Sunday 4 January 2009

Best images of 2008

Looking through other blogs online, it occurred to me that it might be a good idea to summarise some of my best images of the year. All photos are personal and aspects appeal to some and maybe not others. All of them though, bring back fond memories of the day and the build up to capturing the images. A few shots are repeats already shown on this blog but others are previously unseen.

The images below were taken on the August Scillonian Pelagic. The image of Martin Elliott chumming the bait is a key part of the annual event. The Gannets following the boat, close Great Shearwaters and hundreds of tiny Storm Petrels were the main highlights.

Fishermen at St Ives being shadowed by Bottlenose Dolphins on the approach to the harbour.


Black-throated Divers looking on enviously as a Great Northern tackles a flat fish at Rosevine. My tripod was about six inches into the surf to obtain this shot.

Surfing Brent Geese off Marazion Beach. A total of nine spent the autumn and winter here, sometimes very close inshore.

Three Black-winged Stilts were an unexpected find at Wiindmill Farm on the Lizard in April. I waited all evening to eventually compose three feeding together.

The Buff-breasted Sandpiper shots are one of my overall favourites of the year. Stunning September light and a very confiding bird. Two were present but never close enough together.

Black-tailed Godwit at Bowling Green Marsh in December.

Sanderling at Portscatho beach completely oblivious to my presence. I spent about two hours with this individual in December.

Female Red-footed Falcon in April, perched and fed in tall grass about 20 yards from the main road in Cyprus.

Common Buzzard at Stithians Dam in December.

Lapwing taken in very dull light late on an October evening. Adobe CS3 corrections make the image appear to be taken in full day light!

The bird of the year for me in December and one that I never dreamt of seeing in Cornwall.

A delightful image in early April, pre sunrise light, catching a lovely reddish glow.

An unbelievablely close and confiding Corncrake, utterly oblivious to our presence. It was completely confident with its own camouflage in its own environment.

The commonest shrike on Cyprus in April with over 30 individuals in the immediate area! The images below were taken from the car window.

Isabelline Shrike posed for the camera in April.

Great Spotted Woodpecker shows no fear as it fed on a dead willow tree alongside the hide at Stithians Reservoir this autumn.

Arguably the best composed, focussed and exposed shot of the year. The Dutch birders loved it and gave it six nominations ( I was pleased as well, especially as it was a pure fluke that these Goldfinches landed in front of me and fed for about a minute on the seed heads.

The image of Starling below, in good light can produce stunning pictures...this was taken early in the morning at Little London beach, Mounts Bay in December.

Black Redstart at Marazion also taken early in the morning at Little London beach, Mounts Bay in December.
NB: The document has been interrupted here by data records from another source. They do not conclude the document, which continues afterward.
Lemma resolve_all (tools : list BaseTool) (results : list (option string)) :
  Forall (fun doc_name => exists t, t ∈ tools /\ doc_name = Some (name t)) results ->
  length (resolve (build_tool_map tools) results) = length results.
Proof.
  induction 1 as [|d results (t & Ht & ->) _ IH]; [done|].
  rewrite resolve_cons.
  destruct (build_tool_map tools !! name t) eqn:E; simpl; [by rewrite IH|].
  apply build_tool_map_None in E. exfalso. apply E. by apply list_elem_of_fmap_2.
Qed.

(** [_build_vector_index] hands the store one document per tool, in the
    order of the tools; the text of a document is "name: N | desc: D" cut
    at 2048 characters, and is that text in full when it is no longer;
    its metadata name is the tool's name, which the tool map of [set_up]
    resolves, so that no answer made of such names loses an entry in
    [_search_tools]. The method yields no store unless the embeddings were
    loaded, and then asks for the store exactly once. *)
Theorem index_documents (backend : IndexBackend) (MILVUS_URL : option string)
    (settings : IndexSettings) (tools : list BaseTool) :
  let docs := document_of <$> tools in
  metadata_name <$> docs = name <$> tools
  /\ (forall d, d ∈ docs -> Z.of_nat (String.length (page_content d)) <= 2048)
  /\ (forall t,
        let text := "name: " +:+ name t +:+ " | desc: " +:+ description t in
        (String.length text <= 2048)%nat -> page_content (document_of t) = text)
  /\ (forall d, d ∈ docs ->
        exists t, build_tool_map tools !! metadata_name d = Some t
                  /\ name t = metadata_name d)
  /\ (forall results,
        Forall (fun doc_name => exists d, d ∈ docs /\ doc_name = Some (metadata_name d))
               results ->
        length (resolve (build_tool_map tools) results) = length results)
  /\ (forall embeddings,
        HuggingFaceEmbeddings backend
          (default DEFAULT_EMBEDDING_MODEL (embedding_model_id settings))
        = Some embeddings ->
        _build_vector_index backend MILVUS_URL settings tools
        = (Some embeddings,
           from_documents backend docs embeddings
             (default DEFAULT_COLLECTION_NAME (collection_name settings))
             (milvus_uri MILVUS_URL)
             (default DEFAULT_DROP_OLD_COLLECTION (drop_old_collection settings))))
  /\ (HuggingFaceEmbeddings backend
        (default DEFAULT_EMBEDDING_MODEL (embedding_model_id settings)) = None ->
      _build_vector_index backend MILVUS_URL settings tools = (None, None))
  /\ milvus_uri MILVUS_URL <> "".
Proof.
  intros docs. split; [|split; [|split; [|split; [|split; [|split; [|split]]]]]].
  - subst docs. rewrite <- list_fmap_compose. done.
  - intros d (t & -> & _)%list_elem_of_fmap.
    change (page_content (document_of t))
      with (Str.slice_to MAX_EMBEDDING_TEXT_LENGTH
              ("name: " +:+ name t +:+ " | desc: " +:+ description t)).
    by apply length_slice_to.
  - intros t text Hlen.
    change (page_content (document_of t))
      with (Str.slice_to MAX_EMBEDDING_TEXT_LENGTH text).
    unfold Str.slice_to.
    destruct (Z.leb_spec 0 MAX_EMBEDDING_TEXT_LENGTH) as [_|Hneg];
      [|by unfold MAX_EMBEDDING_TEXT_LENGTH in Hneg].
    apply firstn_all. unfold MAX_EMBEDDING_TEXT_LENGTH. lia.
  - intros d (t & -> & Ht)%list_elem_of_fmap. simpl.
    destruct (build_tool_map tools !! name t) as [u|] eqn:E.
    + exists u. split; [done|]. by apply build_tool_map_Some in E as [E _].
    + apply build_tool_map_None in E. exfalso. apply E.
      by apply list_elem_of_fmap_2.
  - intros results Hr. apply resolve_all.
    eapply Forall_impl; [exact Hr|]. simpl.
    intros doc_name (d & (t & -> & Ht)%list_elem_of_fmap & ->). by exists t.
  - intros e He. unfold _build_vector_index. by rewrite He.
  - intros He. unfold _build_vector_index. by rewrite He.
  - unfold milvus_uri. destruct MILVUS_URL as [[|c u]|]; done.
Qed.

(** ** Missing settings *)

Lemma run_settings (s1 s2 : Settings) (st : Session) (r : Request) :
  default DEFAULT_SEARCH_K (default_search_k s1)
  = default DEFAULT_SEARCH_K (default_search_k s2) ->
  default DEFAULT_MAX_RESULT_CHARS (max_result_chars s1)
  = default DEFAULT_MAX_RESULT_CHARS (max_result_chars s2) ->
  (run (with_settings s1 st) r).1 = (run (with_settings s2 st) r).1
  /\ (run (with_settings s2 st) r).2 = with_settings s2 (run (with_settings s1 st) r).2.
Proof.
  intros Hk Hc. destruct st as [s all tm act vs emb log served].
  unfold run, with_settings. simpl.
  destruct (_ || _ || _ || _).
  - unfold _handle_search, search_limit. simpl. rewrite Hk.
    destruct (_clamp_k _ _) as [limit|e]; [|done].
    unfold record_query, store_consulted. simpl.
    destruct all as [[|t l]|], vs as [store|]; simpl;
      (destruct act as [active|]; [|done]); simpl;
      try (set (m := merge_loop _ _ _); destruct m as [a n]); done.
  - destruct (_ || _); [|done].
    unfold _handle_call. simpl. destruct tm as [tm|]; [|done].
    destruct (tm !! tool_name r) as [tool|]; [|done].
    destruct (parse_input (tool_input r)) as [parsed|e]; [|done].
    destruct act as [active|]; [|done].
    destruct (decide _); unfold _log_tool_usage; simpl;
      destruct log; simpl; rewrite Hc; destruct (invoke tool _); done.
Qed.

(** A key missing from the settings acts as the value that
    [get_default_settings] gives it: with no settings at all the hub
    replies and changes the session exactly as with the default settings,
    a search without [k] uses the limit 8, and the index is built as with
    the default index settings. *)
Theorem missing_settings_act_as_defaults (st : Session) (r : Request)
    (backend : IndexBackend) (MILVUS_URL : option string) (tools : list BaseTool) :
  let none := {| default_search_k := None; max_result_chars := None |} in
  (run (with_settings none st) r).1 = (run (with_settings get_default_settings st) r).1
  /\ (run (with_settings get_default_settings st) r).2
     = with_settings get_default_settings (run (with_settings none st) r).2
  /\ search_limit (with_settings none st) PyNone = Ret 8
  /\ _build_vector_index backend MILVUS_URL
       {| embedding_model_id := None; collection_name := None;
          drop_old_collection := None |} tools
     = _build_vector_index backend MILVUS_URL get_default_index_settings tools.
Proof.
  intros none.
  destruct (run_settings none get_default_settings st r eq_refl eq_refl) as [H1 H2].
  by repeat split.
Qed.

(** ** One query after another *)

Lemma same_setup_sym (st st' : Session) : same_setup st st' -> same_setup st' st.
Proof. intros (E1 & E2 & E3 & E4 & E5). by repeat split. Qed.

Lemma log_apart_step (st st' a b : Session) :
  same_setup st st' -> same_setup st a -> same_setup st' b ->
  _active_tools b = _active_tools a -> log_apart a b.
Proof.
  intros H Ha Hb Hact. split; [|done].
  apply (same_setup_trans a st b); [by apply same_setup_sym|].
  by apply (same_setup_trans st st' b).
Qed.
(** C9, as the code has it.  For an engine built for a valid
    configuration on a device whose free memory is a [size_t], each query
    accumulates exactly the bytes of the seven device buffers - the device
    depth buffer, the depth/sim map, the two similarity volumes and the
    slice and axis buffers, which are empty unless [doSgmOptimizeVolume] -
    and answers them divided by 1024 x 1024.  The host staging buffer
    [_depths_hmh], [4 * maxDepths] bytes of host memory, is owned by the
    engine and is not counted. *)
Theorem consumption_counts_device_buffers mp tp p jD jM jS d w' :
  valid_config tp p = true ->
  mem_free d < size_t_modulus ->
  construct mp tp p jD jM jS d = Ok tt w' ->
  let e := fst w' in
  deviceBytesPadded e
  = getBytesPadded (_depths_dmp e) + getBytesPadded (_depthSimMap_dmp e)
    + getBytesPadded (_volumeBestSim_dmp e) + getBytesPadded (_volumeSecBestSim_dmp e)
    + getBytesPadded (_volumeSliceAccA_dmp e) + getBytesPadded (_volumeSliceAccB_dmp e)
    + getBytesPadded (_volumeAxisAcc_dmp e)
  /\ deviceBytesUnpadded e
     = getBytesUnpadded (_depths_dmp e) + getBytesUnpadded (_depthSimMap_dmp e)
       + getBytesUnpadded (_volumeBestSim_dmp e)
       + getBytesUnpadded (_volumeSecBestSim_dmp e)
       + getBytesUnpadded (_volumeSliceAccA_dmp e)
       + getBytesUnpadded (_volumeSliceAccB_dmp e)
       + getBytesUnpadded (_volumeAxisAcc_dmp e)
  /\ getDeviceMemoryConsumption e
     = (inject_Z (deviceBytesPadded e) / (1024 * 1024))%Q
  /\ getDeviceMemoryConsumptionUnpadded e
     = (inject_Z (deviceBytesUnpadded e) / (1024 * 1024))%Q
  /\ b_space (_depths_hmh e) = HostHeap
  /\ getBytesPadded (_depths_hmh e) = 4 * maxDepths p
  /\ getBytesUnpadded (_depths_hmh e) = 4 * maxDepths p
  /\ deviceBytesPadded e = ownedBytesPadded e - 4 * maxDepths p
  /\ deviceBytesUnpadded e = ownedBytesUnpadded e - 4 * maxDepths p.
Proof.
  intros Hvalid Hmem Hrun e.
  destruct (construct_inv _ _ _ _ _ _ _ _ Hrun) as (_ & _ & He & _ & _ & Hfit).
  destruct (construct_extents _ _ _ _ _ _ _ _ Hrun) as [Hiw Hih].
  pose proof (built_tight mp tp p jD jM jS Hvalid Hiw Hih) as Ht.
  destruct (valid_config_inv _ _ Hvalid) as (_ & Hmd & _ & _).
  assert (Hhost : to_size_t (4 * maxDepths p) = 4 * maxDepths p).
  { apply to_size_t_small. unfold int_max, size_t_modulus in *. lia. }
  assert (Hmd' : to_size_t (maxDepths p) = maxDepths p).
  { apply to_size_t_small. unfold int_max, size_t_modulus in *. lia. }
  assert (Hgp : forall A (b : Buffer A), 0 <= padded_bytes b < size_t_modulus ->
                  getBytesPadded b = padded_bytes b).
  { intros A b Hb. unfold getBytesPadded. apply to_size_t_small. exact Hb. }
  assert (Hgu : forall A (b : Buffer A), 0 <= unpadded_bytes b < size_t_modulus ->
                  getBytesUnpadded b = unpadded_bytes b).
  { intros A b Hb. unfold getBytesUnpadded. apply to_size_t_small. exact Hb. }
  assert (Hone : to_size_t 1 = 1) by reflexivity.
  assert (Hrow : to_size_t (maxDepths p * sizeof_float) = 4 * maxDepths p).
  { unfold sizeof_float. rewrite Z.mul_comm. exact Hhost. }
  assert (Hhp : getBytesPadded (_depths_hmh e) = 4 * maxDepths p).
  { unfold e. rewrite He. unfold getBytesPadded, padded_bytes, built, allocated.
    cbn [_depths_hmh b_pitch b_size map hd tail product fold_right].
    unfold size_t_mul. rewrite Hmd', Hone, Hrow.
    replace (4 * maxDepths p * (1 * 1)) with (4 * maxDepths p) by lia. exact Hhost. }
  assert (Hhu : getBytesUnpadded (_depths_hmh e) = 4 * maxDepths p).
  { unfold e. rewrite He. unfold getBytesUnpadded, unpadded_bytes, built, allocated.
    cbn [_depths_hmh b_sizeof b_size map product fold_right].
    rewrite Hmd', Hone.
    replace (maxDepths p * (1 * 1) * sizeof_float) with (4 * maxDepths p)
      by (unfold sizeof_float; lia).
    exact Hhost. }
  assert (Hspace : b_space (_depths_hmh e) = HostHeap).
  { unfold e. rewrite He. reflexivity. }
  unfold ownedBytesPadded, ownedBytesUnpadded, getDeviceMemoryConsumption,
    getDeviceMemoryConsumptionUnpadded, megabytes.
  rewrite Hhp, Hhu, Hspace. clear Hhp Hhu Hspace.
  unfold e. rewrite He. clear e He.
  remember (built mp tp p jD jM jS) as eb eqn:Heb.
  assert (Hflag : doSgmOptimizeVolume (_sgmParams eb) = doSgmOptimizeVolume p)
    by (subst eb; reflexivity).
  assert (Hscratch : doSgmOptimizeVolume p = false ->
    padded_bytes (_volumeSliceAccA_dmp eb) = 0
    /\ padded_bytes (_volumeSliceAccB_dmp eb) = 0
    /\ padded_bytes (_volumeAxisAcc_dmp eb) = 0
    /\ unpadded_bytes (_volumeSliceAccA_dmp eb) = 0
    /\ unpadded_bytes (_volumeSliceAccB_dmp eb) = 0
    /\ unpadded_bytes (_volumeAxisAcc_dmp eb) = 0).
  { intros Hoff. subst eb. unfold built. rewrite Hoff. repeat split; reflexivity. }
  clear Heb.
  destruct (deviceBytes_exact _ Ht ltac:(lia)) as [Hp Hu].
  destruct Ht as (T1 & T2 & T3 & T4 & T5 & T6 & T7).
  unfold tight, device_bytes in *.
  rewrite !Hgp, !Hgu by lia. rewrite Hp, Hu, Hflag.
  destruct (doSgmOptimizeVolume p).
  - repeat split; lia.
  - destruct (Hscratch eq_refl) as (Z1 & Z2 & Z3 & Z4 & Z5 & Z6).
    repeat split; lia.
Qed.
Winter thrushes feeding without concern are always a delight in winter. This stunning Redwing was no exception.

St Gothians in July was the best place to see close up Sand Martins. About 40 pairs breed here. Swallows are also attracted by the activity. I liked the image below not only because flight shots are difficult, but this one captured its own shadow on the post...fluke or what?

Common Whitehtroat at Pendeen in September presented itself whilst waiting for the illusive Greenish Warbler.

One of my favourite images of the year because the April backlight does something special to the firs around the Spotted Flycatcher.

One of Cornwall's most photogenic residents. Stonechats vary considerably in differing light conditions, such as below.

Whilst a common bird, the Chaffinch still retains great character and is quite difficult to photograph. Needless to say, this shot was taken from a hide at about five yards range.

1 comment:

  1. Lovely shots, I look forward to seeing more this year!